Personal information
- Born: August 24, 1971 (age 53) Baltimore, Maryland, U.S.
- Listed height: 6 ft 8 in (2.03 m)
- Listed weight: 260 lb (118 kg)

Career information
- High school: Woodlawn (Baltimore, Maryland)
- College: Maryland (1989–1993)
- NBA draft: 1993: 2nd round, 31st overall pick
- Drafted by: Sacramento Kings
- Playing career: 1993–2000
- Position: Power forward
- Number: 53

Career history
- 1993–1994: Sacramento Kings
- 1994: Cagiva Varese
- 1994: Miami Tropics
- 1994: Dafni
- 1994–1995: Sioux Falls Skyforce
- 1995: Miami Tropics
- 1995–1996: Yakima Sun Kings
- 1996: Oklahoma City Cavalry
- 1996: Joventut Badalona
- 1996–1997: Oklahoma City Cavalry
- 1997–1998: Sydney Kings
- 1998: Emlakbank Ortaköy
- 1999: Quad City Thunder
- 1999: Ferro Carril Oeste
- 1999–2000: Richmond Rhythm

Career highlights
- CBA champion (1997);
- Stats at NBA.com
- Stats at Basketball Reference

= Evers Burns =

American basketball player (born 1971)

Evers Allen Burns (born August 24, 1971) is an American former professional basketball player who was selected by the Sacramento Kings in the second round (31st pick overall) of the 1993 NBA draft.
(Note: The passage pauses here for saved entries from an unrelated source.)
(* ===== verification/_CoqProject ===== *)
-Q . S2P
Prelude.v
Ids.v
Wire.v
ReplayWindow.v
FrameMac.v
QkcTypes.v
SecretStore.v
FrameAuth.v
OtpCrypto.v
Routing.v
PeerOut.v
KeyStore.v
Relay.v
Refill.v
Security.v
TransportPool.v
PendingStore.v
TokenBucket.v
Delivery.v
Text.v
Primitives.v
E2e.v
Peers.v
Drain.v
Emission.v
EmissionFlow.v
Signing.v
Handshake.v
EpochAgreement.v
Onion.v
OrrPeers.v
OrrRotation.v
OrrService.v
Float64.v
SdnTopology.v
SdnStore.v
SdnGraph.v
SdnRegistry.v
SdnHeartbeat.v
SdnPaths.v
SdnWcmp.v
ForwardingPush.v
SdnControl.v
SdnHttp.v
SdnRates.v
SdnDebounce.v
PeerAdmission.v
DemandTracker.v
RateLoop.v
EtsiBinary.v
Utf8.v
EtsiAuth.v
QkcLinks.v
QkcSdn.v
Quditto.v
KmeClient.v
SaeBinding.v
Arith.v
RateAlloc.v
AllocFair.v
RateLp.v
RateEstimator.v
SaeList.v
OrrLink.v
A 6'8" forward from the University of Maryland, Burns played in only 22 games as a member of the Kings during the 1993–94 NBA season, averaging 2.4 points per game.

In 1998, Burns played 22 games for the Sydney Kings in the Australian National Basketball League. He also played several seasons in the Continental Basketball Association, for the Sioux Falls Skyforce, Oklahoma City Cavalry, Yakima Sun Kings and Quad City Thunder.